D'Artagnan here is the son of the musketeer of that name in Alexander Dumas's classic. But the progenitor of this series is the movie, not the book, so the tales of 17th-century adventure, swordplay, and intrigue are accompanied with humor and modern touches.

The other musketeers are Siroc, Ramon, Duval, and Jacques, who is really a woman. That there has to be a female musketeer fits with the Hollywood convention of including female samurais, soldiers, and space captains. But Young Blades does not try to score feminist points, with Jaqueline disguising herself as a man to hide from the sinister Cardinal Mazarin's men. Only the smitten D'Artagnan knows.

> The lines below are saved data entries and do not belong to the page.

Lemma startGame_unfold c bn g bs ms w :
  startGame c bn g bs ms w =
  if negb (c =? principalOf g) then (w, inl GamePlayerInvalid)
  else if negb (latestBoard w g =? 0) then (w, inl GameIdUsed)
  else if negb (default 0 (gameHashOf (storage w)
                  !! keccak256 (Abi.encodePacked (elems4 bs))) =? 0)
       then (w, inl GamePlayed)
  else if negb (validateStartPosition (at4 bs 0)) then (w, inl GameBoardInvalid)
  else if negb (validateTransformation (at4 bs 0) (at3 ms 0) (at4 bs 1)
                  (calculateSeed g 1)
                && validateTransformation (at4 bs 1) (at3 ms 1) (at4 bs 2)
                     (calculateSeed g 2)
                && validateTransformation (at4 bs 2) (at3 ms 2) (at4 bs 3)
                     (calculateSeed g 3))
       then (w, inl GameBoardInvalid)
  else (started c bn g bs ms w, inr tt).
Proof.
  unfold startGame, correctGameId, latestBoard, calculateSeed, started.
  unfold bind, require, read_state, read_gameHashOf.
  destruct (c =? principalOf g); cbn [negb]; [|reflexivity].
  destruct (GameState.board _ =? 0); cbn [negb]; [|reflexivity].
  destruct (default 0 _ =? 0); cbn [negb]; [|reflexivity].
  destruct (validateStartPosition _); cbn [negb]; [|reflexivity].
  cbn [for_range bind]. unfold bind, require.
  change (1 - 1) with 0. change (1 + 1 - 1) with 1. change (1 + 1 + 1 - 1) with 2.
  change (1 + 1) with 2. change (2 + 1) with 3.
  destruct (validateTransformation (at4 bs 0) _ _ _); cbn [negb andb]; [|reflexivity].
  destruct (validateTransformation (at4 bs 1) _ _ _); cbn [negb andb]; [|reflexivity].
  destruct (validateTransformation (at4 bs 2) _ _ _); cbn [negb andb]; [|reflexivity].
  unfold ret, write_gameHashOf, write_moveConfirmed, write_state, emit.
  cbn [storage log state gameHashOf moveConfirmed].
  rewrite <- app_assoc. reflexivity.
Qed.

Lemma play_unfold c bn g mv rb w :
  play c bn g mv rb w =
  if negb (c =? principalOf g) then (w, inl GamePlayerInvalid)
  else if negb (validateTransformation (latestBoard w g) mv rb
                  (calculateSeed g (nextMove w g)))
       then (w, inl GameBoardInvalid)
  else if negb (nextMove w g + 1 <? 2 ^ 120) then (w, inl Panic)
  else (played c bn g mv rb w, inr tt).
Proof.
  unfold play, correctGameId, latestBoard, nextMove, calculateSeed, played.
  unfold bind, require, read_state, add_uint120.
  destruct (c =? principalOf g); cbn [negb]; [|reflexivity].
  destruct (validateTransformation _ _ _ _); cbn [negb]; [|reflexivity].
  unfold nextMove.
  destruct (_ + 1 <? 2 ^ 120); cbn [negb]; [|reflexivity].
  unfold ret, write_moveConfirmed, write_state, emit.
  cbn [storage log state gameHashOf moveConfirmed].
  rewrite <- app_assoc. reflexivity.
Qed.

(** Every outcome of a body is one of the cases of its unfolding. *)
Ltac cases_of_body :=
  repeat match goal with
         | |- context [if negb ?b then _ else _] =>
             let E := fresh "E" in destruct b eqn:E; cbn [negb]
         | H : context [if negb ?b then _ else _] |- _ =>
             let E := fresh "E" in destruct b eqn:E; cbn [negb] in H
         end.

Lemma startGame_fails_clean c bn g bs ms w w' e :
  startGame c bn g bs ms w = (w', inl e) -> w' = w.
Proof.
  rewrite startGame_unfold. intros Hr. cases_of_body; congruence.
Qed.

Lemma play_fails_clean c bn g mv rb w w' e :
  play c bn g mv rb w = (w', inl e) -> w' = w.
Proof.
  rewrite play_unfold. intros Hr. cases_of_body; congruence.
Qed.

Lemma startGame_succeeds c bn g bs ms w w' :
  startGame c bn g bs ms w = (w', inr tt) -> w' = started c bn g bs ms w.
Proof.
  rewrite startGame_unfold. intros Hr. cases_of_body; congruence.
Qed.

Lemma play_succeeds c bn g mv rb w w' :
  play c bn g mv rb w = (w', inr tt) -> w' = played c bn g mv rb w.
Proof.
  rewrite play_unfold. intros Hr. cases_of_body; congruence.
Qed.

Lemma step_cases (w : World) (r : Request) :
  step w r = w
  \/ (exists c bn g bs ms,
        r = StartGame c bn g bs ms
        /\ startGame c bn g bs ms w = (step w r, inr tt))
  \/ (exists c bn g mv rb,
        r = Play c bn g mv rb /\ play c bn g mv rb w = (step w r, inr tt)).
Proof.
  unfold step, call. destruct r as [c bn g bs ms|c bn g mv rb]; cbn [body].
  - destruct (startGame c bn g bs ms w) as [w' [e|[]]] eqn:Hr; cbn [fst].
    + left. reflexivity.
    + right. left. eauto 10.
  - destruct (play c bn g mv rb w) as [w' [e|[]]] eqn:Hr; cbn [fst].
    + left. reflexivity.
    + right. right. eauto 10.
Qed.


Lemma startGame_checks c bn g bs ms w w' :
  startGame c bn g bs ms w = (w', inr tt) ->
  c = principalOf g
  /\ latestBoard w g = 0
  /\ default 0 (gameHashOf (storage w)
       !! keccak256 (Abi.encodePacked (elems4 bs))) = 0
  /\ validateStartPosition (at4 bs 0) = true
  /\ validateTransformation (at4 bs 0) (at3 ms 0) (at4 bs 1)
       (calculateSeed g 1) = true
  /\ validateTransformation (at4 bs 1) (at3 ms 1) (at4 bs 2)
       (calculateSeed g 2) = true
  /\ validateTransformation (at4 bs 2) (at3 ms 2) (at4 bs 3)
       (calculateSeed g 3) = true.
Proof.
  rewrite startGame_unfold. intros Hr. cases_of_body; try discriminate.
  apply andb_prop in E3 as [E3 E5]. apply andb_prop in E3 as [E3 E4].
  repeat split; try assumption; apply Z.eqb_eq; assumption.
Qed.

Lemma play_checks c bn g mv rb w w' :
  play c bn g mv rb w = (w', inr tt) ->
  c = principalOf g
  /\ validateTransformation (latestBoard w g) mv rb
       (calculateSeed g (nextMove w g)) = true
  /\ nextMove w g + 1 < 2 ^ 120.
Proof.
  rewrite play_unfold. intros Hr. cases_of_body; try discriminate.
  repeat split; try assumption; [apply Z.eqb_eq|apply Z.ltb_lt]; assumption.
Qed.

(** ** Views of the committed worlds *)

Lemma nextMove_started c bn g bs ms w : nextMove (started c bn g bs ms w) g = 4.
Proof. unfold nextMove, started. cbn. rewrite lookup_insert_eq. reflexivity. Qed.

The musketeers solve crimes, foil the plots of the cardinal, and defend the boy-king Louis XIV, played as a clueless young fop. Young Blades has excellent production values, and the storylines are varied, entertaining, and frequently inventive. Not bawdy, Young Blades sometimes flirts with naughtiness (a baby squirts his rescuer in the face; D'Artagnan wants to look when "Jacques" takes a bath). People get killed, though bloodlessly. Some scary moments make it unsuitable for very young children and those tempted to sword fight in the house.

The characters pray and "prepare to meet their Maker" when they think they are going to be killed. The bad guy is a cardinal whose involvement with an occult magical order is reminiscent of The Da Vinci Code. Such fictionalizing of historical personages-including Oliver Cromwell-is the main annoyance in an otherwise likeable show.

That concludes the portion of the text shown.